Benim bildiğim hafız Kur'an-ı ezber eder...
Hele söyle kimsin sen, hafız diye sorarım,
Neden şairler seni yüreğine nakşeder.
Senden bahis olmazsa şiir kalır mı yarım?
Sen olmazsan şairler olurlar mı derbeder?
Yoksa Şirazi'misin, Şiraziysen bilirim.
İran'da mı el öpüp, vurdu seni gam, keder.
Ne çok yordular seni, var mı demezsin kârım.
Kolay değil hafızlık, hafız olan sabreder.
Gazel dilini kuran hafız mısın ey mirim!
Divanın var mı senin, aslı astarı nedir?
Bütün bunları bilsem, ben de adını derim.
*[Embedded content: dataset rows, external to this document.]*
(* ===== verification/Browser.v ===== *)
(** The objects of the browser that the submit handler touches: [FormData]
    with its [append], whose values are files or scalar-value strings, the
    [localStorage] area with [getItem], and the shape of the request handed
    to the HTTP client. *)
From S2P Require Import Prelude JsString Double ParseFloat Zod SpotSchema.
From stdpp Require Import strings gmap.

#[local] Open Scope N_scope.

(** Surrogate code units. *)
Definition isLeadSurrogate (c : N) : bool := (0xD800 <=? c) && (c <=? 0xDBFF).
Definition isTrailSurrogate (c : N) : bool := (0xDC00 <=? c) && (c <=? 0xDFFF).

(** Conversion of a string to a scalar-value string, which [append] applies
    to its string arguments: a surrogate that is not part of a pair becomes
    U+FFFD. *)
Fixpoint toUSVString (s : jsstring) : jsstring :=
  match s with
  | [] => []
  | c :: s' =>
      if isLeadSurrogate c then
        match s' with
        | d :: s'' =>
            if isTrailSurrogate d then c :: d :: toUSVString s''
            else 0xFFFD :: toUSVString s'
        | [] => [0xFFFD]
        end
      else if isTrailSurrogate c then 0xFFFD :: toUSVString s'
      else c :: toUSVString s'
  end.

(** A string in which every surrogate is half of a pair. *)
Fixpoint well_formed (s : jsstring) : bool :=
  match s with
  | [] => true
  | c :: s' =>
      if isLeadSurrogate c then
        match s' with
        | d :: s'' => isTrailSurrogate d && well_formed s''
        | [] => false
        end
      else negb (isTrailSurrogate c) && well_formed s'
  end.

(** What the conversion may do to one code unit: keep it, or put U+FFFD in
    the place of a surrogate. *)
Definition replaced (c c' : N) : Prop :=
  c' = c ∨ ((isLeadSurrogate c || isTrailSurrogate c) = true ∧ c' = 0xFFFD).

(** The value of an entry of a [FormData]: a string or a file. *)
Inductive FormDataEntryValue :=
| entry_string (s : jsstring)
| entry_file (f : File.t).

(** A [FormData] is its entry list, in insertion order; [new FormData()] is
    empty. *)
Abbreviation FormData := (list (string * FormDataEntryValue)) (only parsing).

(** What [append] may be given here: a string or the thumbnail cell. *)
Inductive AppendArg :=
| arg_string (s : jsstring)
| arg_ref (v : JsRef File.t).

(** The entry value of an argument: a file stays a file; [null] and
    [undefined] are converted to the strings of their names; strings are
    converted to scalar-value strings. *)
Definition entry_value (a : AppendArg) : FormDataEntryValue :=
  match a with
  | arg_string s => entry_string (toUSVString s)
  | arg_ref (js_object f) => entry_file f
  | arg_ref js_null => entry_string (lit "null")
  | arg_ref js_undefined => entry_string (lit "undefined")
  end.

(** [data.append(name, value)]. *)
Definition append (name : string) (value : AppendArg) (data : FormData) : FormData :=
  data ++ [(name, entry_value value)].

(** [data.getAll(name)]: the values of the entries with that name. *)
Definition getAll (name : string) (data : FormData) : list FormDataEntryValue :=
  snd <$> filter (λ e, e.1 = name) data.

(** The [localStorage] area and [getItem], which answers [null] for a key
    that is not there. *)
Abbreviation Storage := (gmap string jsstring) (only parsing).

Definition getItem (key : string) (area : Storage) : option jsstring :=
  area !! key.

(** The request the handler hands to the HTTP client: [api.post(url, data,
    { headers })]. *)
Record Request := {
  url : string;
  body : list (string * FormDataEntryValue);
  headers : list (string * option jsstring);
}.

Lemma toUSVString_plain c s :
  isLeadSurrogate c = false → isTrailSurrogate c = false →
  toUSVString (c :: s) = c :: toUSVString s.
Proof. simpl. by intros -> ->. Qed.

Lemma toUSVString_replaced s :
  toUSVString (0xFFFD :: s) = 0xFFFD :: toUSVString s.
Proof. by apply toUSVString_plain. Qed.

Lemma toUSVString_pair c d s :
  isLeadSurrogate c = true → isTrailSurrogate d = true →
  toUSVString (c :: d :: s) = c :: d :: toUSVString s.
Proof. simpl. by intros -> ->. Qed.

(** A well-formed string goes through [append] unchanged. *)
Lemma toUSVString_fixed s : well_formed s = true → toUSVString s = s.
Proof.
  induction s as [s IH] using (induction_ltof1 _ length). unfold ltof in IH.
  destruct s as [|c s]; [done|]. simpl.
  destruct (isLeadSurrogate c).
  - destruct s as [|d s]; [done|].
    destruct (isTrailSurrogate d); [|done]. simpl. intros H.
    by rewrite IH by (simpl; lia || done).
  - destruct (isTrailSurrogate c); [done|]. simpl. intros H.
    by rewrite IH by (simpl; lia || done).
Qed.

(** The three ways the conversion treats the first unit of a string. *)
Lemma toUSVString_cases c s :
  (∃ d s', s = d :: s' ∧ isLeadSurrogate c = true ∧ isTrailSurrogate d = true
           ∧ toUSVString (c :: s) = c :: d :: toUSVString s')
  ∨ (isLeadSurrogate c = false ∧ isTrailSurrogate c = false
     ∧ toUSVString (c :: s) = c :: toUSVString s)
  ∨ ((isLeadSurrogate c || isTrailSurrogate c) = true
     ∧ toUSVString (c :: s) = 0xFFFD :: toUSVString s).
Proof.
  simpl. destruct (isLeadSurrogate c) eqn:E1.
  - destruct s as [|d s']; [by right; right|].
    destruct (isTrailSurrogate d) eqn:E2; [|by right; right].
    left. by exists d, s'.
  - destruct (isTrailSurrogate c); [by right; right|by right; left].
Qed.

Lemma well_formed_plain c s :
  isLeadSurrogate c = false → isTrailSurrogate c = false →
  well_formed (c :: s) = well_formed s.
Proof. simpl. by intros -> ->. Qed.

Lemma well_formed_pair c d s :
  isLeadSurrogate c = true → isTrailSurrogate d = true →
  well_formed (c :: d :: s) = well_formed s.
Proof. simpl. by intros -> ->. Qed.

(** What [append] stores is always well formed. *)
Lemma toUSVString_scalar s : well_formed (toUSVString s) = true.
Proof.
  induction s as [s IH] using (induction_ltof1 _ length). unfold ltof in IH.
  destruct s as [|c s]; [done|].
  destruct (toUSVString_cases c s)
    as [(d & s' & -> & E1 & E2 & ->)|[(E1 & E2 & ->)|[_ ->]]].
  - rewrite well_formed_pair by done. apply IH. simpl. lia.
  - rewrite well_formed_plain by done. apply IH. simpl. lia.
  - rewrite well_formed_plain by done. apply IH. simpl. lia.
Qed.

(** Converting twice is converting once. *)
Lemma toUSVString_idemp s : toUSVString (toUSVString s) = toUSVString s.
Proof. apply toUSVString_fixed, toUSVString_scalar. Qed.

(** C29. The strings that go through [append] unchanged are exactly the
    well-formed ones: what the server reads back is what was typed if and
    only if no surrogate stands alone in it. *)
Theorem toUSVString_well_formed s : toUSVString s = s ↔ well_formed s = true.
Proof.
  split; [|apply toUSVString_fixed].
  intros <-. apply toUSVString_scalar.
Qed.

(** Unit by unit, the conversion keeps a code unit or puts U+FFFD in the
    place of a surrogate. *)
Lemma toUSVString_units s : Forall2 replaced s (toUSVString s).
Proof.
  induction s as [s IH] using (induction_ltof1 _ length). unfold ltof in IH.
  destruct s as [|c s]; [constructor|].
  destruct (toUSVString_cases c s)
    as [(d & s' & -> & E1 & E2 & ->)|[(E1 & E2 & ->)|[E ->]]].
  - repeat (constructor; [by left|]). apply IH. simpl. lia.
  - constructor; [by left|]. apply IH. simpl. lia.
  - constructor; [by right|]. apply IH. simpl. lia.
Qed.

(** White space is never a surrogate, and the replacement character is not
    white space. *)
Lemma white_space_plain c :
  isStrWhiteSpaceChar c = true →
  (isLeadSurrogate c || isTrailSurrogate c) = false.
Proof.
  unfold isStrWhiteSpaceChar. rewrite bool_decide_eq_true.
  revert c. apply Forall_forall. by repeat constructor.
Qed.

Lemma replaced_white c c' :
  replaced c c' → isStrWhiteSpaceChar c' = isStrWhiteSpaceChar c.
Proof.
  intros [->|[Hc ->]]; [done|].
  destruct (isStrWhiteSpaceChar c) eqn:E; [|done].
  apply white_space_plain in E. congruence.
Qed.

(** The conversion keeps blank strings blank and no others. *)
Lemma toUSVString_blank s : blank (toUSVString s) ↔ blank s.
Proof.
  unfold blank.
  induction (toUSVString_units s) as [|c c' s s' Hc _ IH]; [done|].
  by rewrite !Forall_cons, IH, (replaced_white _ _ Hc).
Qed.

Lemma toUSVString_length s : length (toUSVString s) = length s.
Proof. symmetry. apply (Forall2_length _ _ _ (toUSVString_units s)). Qed.

(** * What the conversion leaves to the price check *)

Lemma ascii_plain c : is_ascii c → (isLeadSurrogate c || isTrailSurrogate c) = false.
Proof.
  unfold is_ascii, isLeadSurrogate, isTrailSurrogate. intros H.
  apply orb_false_iff; split; apply andb_false_iff; left; apply N.leb_gt; lia.
Qed.

Lemma replaced_ascii c c' : replaced c c' → is_ascii c' → c = c'.
Proof. intros [->|[_ ->]] H; [done|]. by vm_compute in H. Qed.

Lemma replaced_ascii_l c c' : replaced c c' → is_ascii c → c' = c.
Proof. intros [->|[Hs ->]] H; [done|]. by rewrite ascii_plain in Hs. Qed.

(** The conversion keeps the prefixes that are ASCII, and adds none. *)
Lemma replaced_ascii_prefix s s' q :
  Forall2 replaced s s' → Forall is_ascii q →
  q `prefix_of` s' ↔ q `prefix_of` s.
Proof.
  intros Hu. revert q. induction Hu as [|c c' s s' Hc _ IH]; intros q Hq; [done|].
  destruct Hq as [|d q Hd Hq]; [split; intros _; apply prefix_nil|].
  split; intros H; pose proof (prefix_cons_inv_1 _ _ _ _ H) as ->;
    apply prefix_cons_inv_2 in H.
  - rewrite <- (replaced_ascii _ _ Hc Hd). by apply prefix_cons, IH.
  - rewrite (replaced_ascii_l _ _ Hc Hd). by apply prefix_cons, IH.
Qed.

Lemma literal_prefix_toUSVString s q :
  literal_prefix (toUSVString s) q ↔ literal_prefix s q.
Proof.
  unfold literal_prefix. split; intros [Hp Hq]; (split; [|done]);
    by apply (replaced_ascii_prefix s (toUSVString s));
      [apply toUSVString_units|apply StrDecimalLiteral_ascii|].
Qed.

Lemma surrogate_not_white c :
  (isLeadSurrogate c || isTrailSurrogate c) = true → isStrWhiteSpaceChar c = false.
Proof.
  intros Hs. destruct (isStrWhiteSpaceChar c) eqn:Hw; [|done].
  apply white_space_plain in Hw. congruence.
Qed.

(** Leading white space is the same before and after the conversion. *)
Lemma trimStart_toUSVString s : trimStart (toUSVString s) = toUSVString (trimStart s).
Proof.
  unfold trimStart. induction s as [|c s IH]; [done|].
  destruct (toUSVString_cases c s)
    as [(d & s' & -> & E1 & E2 & E)|[(E1 & E2 & E)|[Es E]]].
  - assert (isStrWhiteSpaceChar c = false) as Hc
      by (apply surrogate_not_white; by rewrite E1).
    by rewrite (drop_while_stop _ c (d :: s')), E, drop_while_stop.
  - rewrite E. simpl. destruct (isStrWhiteSpaceChar c) eqn:Hw; [done|].
    by rewrite E.
  - rewrite (drop_while_stop _ c s), E by (by apply surrogate_not_white).
    by rewrite drop_while_stop.
Qed.

(** [parseFloat] reads a number in the converted text exactly when it
    reads one in the text, and the price check gives the same verdict on
    both: what the server receives as the price is a price the form
    accepts. *)
Lemma isNaN_parseFloat_toUSVString s :
  isNaN (parseFloat (toUSVString s)) = isNaN (parseFloat s).
Proof.
  apply eq_true_iff_eq. rewrite !parseFloat_NaN, trimStart_toUSVString.
  by setoid_rewrite literal_prefix_toUSVString.
Qed.

Lemma price_ok_toUSVString s : price_ok (toUSVString s) = price_ok s.
Proof.
  unfold price_ok. rewrite isNaN_parseFloat_toUSVString. f_equal.
  unfold strict_eq. apply bool_decide_ext.
  by rewrite <- !length_zero_iff_nil, toUSVString_length.
Qed.

Lemma append_length name value data :
  length (append name value data) = S (length data).
Proof. unfold append. rewrite length_app. simpl. lia. Qed.

Lemma getAll_append name name' value data :
  getAll name (append name' value data)
  = getAll name data ++ (if decide (name' = name) then [entry_value value] else []).
Proof.
  unfold getAll, append. rewrite filter_app, fmap_app. f_equal.
  rewrite filter_cons, filter_nil. simpl. by repeat case_decide.
Qed.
Var içinde bir iş ki, şair kendin kaybeder.
Divan şairlerinden, etkinde kalanlarım,
Nefi, ya da Fuzuli, senden nasıl bahseder?
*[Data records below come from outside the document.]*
Section render.
(** The URL the browser mints as the [n]-th of the document; two different
    mints never give the same URL. *)
Context (mint : nat → jsstring) `{!Inj (=) (=) mint}.

(** [URL.createObjectURL(file)]. *)
Definition createObjectURL (f : File.t) (store : UrlStore) : jsstring * UrlStore :=
  let u := mint (length store) in (u, store ++ [(u, f)]).

(** The function given to [useMemo]:
    [thumbnail ? URL.createObjectURL(thumbnail) : null]. *)
Definition compute_preview (thumbnail : JsRef File.t) (store : UrlStore)
    : option jsstring * UrlStore :=
  match thumbnail with
  | js_object f =>
      let '(u, store') := createObjectURL f store in (Some u, store')
  | _ => (None, store)
  end.

(** [useMemo(..., [thumbnail])]: recompute when there is no previous value
    or the dependency changed. *)
Definition useMemo_preview (thumbnail : JsRef File.t) (memo : Memo)
    (store : UrlStore) : option jsstring * Memo * UrlStore :=
  match memo with
  | Some (dep, v) =>
      if Object_is dep thumbnail then (v, memo, store)
      else
        let '(v', store') := compute_preview thumbnail store in
        (v', Some (thumbnail, v'), store')
  | None =>
      let '(v', store') := compute_preview thumbnail store in
      (v', Some (thumbnail, v'), store')
  end.

(** The template literal [`url(${preview})`]. *)
Definition css_url (preview : option jsstring) : jsstring :=
  lit "url(" ++ default (lit "null") preview ++ lit ")".

(** [errors.key && <span className="error-message">{errors.key[0]}</span>]:
    nothing when the key is absent; the span holds the first message, or
    nothing when the array is empty. *)
Definition error_span (e : option (list string)) : list VNode :=
  match e with
  | None => []
  | Some ms =>
      [velem "span" [("className", av_lit "error-message")]
         (match ms with m :: _ => [vtext m] | [] => [] end)]
  end.

(** The imported picture of a camera, an asset named by its file. *)
Definition camera : AttrValue := av_asset "camera.svg".

(** A text input bound to a cell. *)
Definition text_input (id placeholder : string) (value : jsstring)
    (h : Handler) : VNode :=
  velem "input"
    [("type", av_lit "text"); ("id", av_lit id);
     ("placeholder", av_lit placeholder); ("value", av_str value);
     ("onChange", av_handler h)] [].

Definition label_for (id text : string) : VNode :=
  velem "label" [("htmlFor", av_lit id)] [vtext text].

(** The tree the component returns. *)
Definition view (st : State) (preview : option jsstring) : VNode :=
  velem "form" [("onSubmit", av_handler on_submit)]
    ([velem "label"
        [("id", av_lit "thumbnail");
         ("style.backgroundImage", av_str (css_url preview));
         ("className",
          av_lit (if truthy (thumbnail st) then "has-thumbnail" else ""))]
        [velem "input" [("type", av_lit "file");
                        ("onChange", av_handler on_pick)] [];
         velem "img" [("src", camera);
                      ("alt", av_lit "Select img")] []]]
     ++ error_span (errors st !! "thumbnail")
     ++ [label_for "company" "*EMPRESA";
         text_input "company" "Sua empresa incrível" (company st) on_company]
     ++ error_span (errors st !! "company")
     ++ [label_for "techs" "*TECNOLOGIAS (separadas por vírgula)";
         text_input "techs" "Quais tecnologias usam?" (techs st) on_techs]
     ++ error_span (errors st !! "techs")
     ++ [label_for "price" "*VALOR DA DIÁRIA (em branco para GRATUITO) ";
         text_input "price" "Valor cobrado por dia" (price st) on_price]
     ++ error_span (errors st !! "price")
     ++ [velem "button" [("type", av_lit "submit"); ("className", av_lit "btn")]
           [vtext "Cadastrar"]]).

(** One render of the component. *)
Definition render (st : State) (memo : Memo) (store : UrlStore)
    : VNode * Memo * UrlStore :=
  let '(preview, memo', store') := useMemo_preview (thumbnail st) memo store in
  (view st preview, memo', store').

(** The object URLs of a document are numbered in the order of their
    creation. *)
Definition store_ok (store : UrlStore) : Prop :=
  ∀ i u f, store !! i = Some (u, f) → u = mint i.

End render.

(** A way of minting URLs: the scheme followed by [n] strokes. *)
Definition blob (n : nat) : jsstring := lit "blob:" ++ replicate n 0x7C%N.

(** ** What a reader of the tree sees *)

(** The handlers an element tree refers to, in document order. *)
Definition attr_handlers (attrs : list (string * AttrValue)) : list Handler :=
  omap (λ a, match a.2 with av_handler h => Some h | _ => None end) attrs.

Fixpoint handlers (n : VNode) : list Handler :=
  match n with
  | vtext _ => []
  | velem _ attrs children => attr_handlers attrs ++ concat (handlers <$> children)
  end.

(** The values the text inputs display, in document order. *)
Definition attr_values (attrs : list (string * AttrValue)) : list jsstring :=
  omap (λ a, match a with
             | (name, av_str v) => if decide (name = "value") then Some v else None
             | _ => None
             end) attrs.

Fixpoint values (n : VNode) : list jsstring :=
  match n with
  | vtext _ => []
  | velem _ attrs children => attr_values attrs ++ concat (values <$> children)
  end.

(** The messages shown in the elements of class [error-message], in document
    order. *)
Definition texts (children : list VNode) : list string :=
  omap (λ c, match c with vtext m => Some m | _ => None end) children.

Definition is_error_span (attrs : list (string * AttrValue)) : bool :=
  bool_decide (("className", av_lit "error-message") ∈ attrs).

Fixpoint error_texts (n : VNode) : list string :=
  match n with
  | vtext _ => []
  | velem _ attrs children =>
      if is_error_span attrs then texts children
      else concat (error_texts <$> children)
  end.

(** The preview [v] is right for the cell [thumbnail]: nothing for a falsy
    cell, an object URL the document holds for that very file otherwise. *)
Definition preview_ok (thumbnail : JsRef File.t) (v : option jsstring)
    (store : UrlStore) : Prop :=
  match thumbnail with
  | js_object f => ∃ u, v = Some u ∧ (u, f) ∈ store
  | _ => v = None
  end.

Definition memo_ok (memo : Memo) (store : UrlStore) : Prop :=
  match memo with
  | Some (dep, v) => preview_ok dep v store
  | None => True
  end.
Eğer olmak istersen, medarı iftiharım,
Susma şu merakımı, Allah için bir gider.
Madem ki sohbetinden dem alır şairlerim,
Bilmek hakkım değil mi, olsun artık o kadar.
Nice şiir okurum, hepsini hafızlarım.
Adem oğlu şiirle nefsinde neler tadar.
Hasbıhal edenleri, saygıyla selamlarım.
O ki şiirlerini, yazarken sana adar.
Ben de nice şiirde, adınla bahtiyarım.
Çoğu işleyip durur, ta yüreğime kadar.
Heceyi bilirim de, serbesti de yazarım,
İki iki dört eder, benim bildiğim budur.
"Kul Fikret'im heybemi şiirle doldururum.
Hafız kalk şu uykudan, bu ne derin uykudur.
"Herkes derdini döker, şiir olup Hafız'a,
Unutmam hiç birini bu nasıl bir hafıza."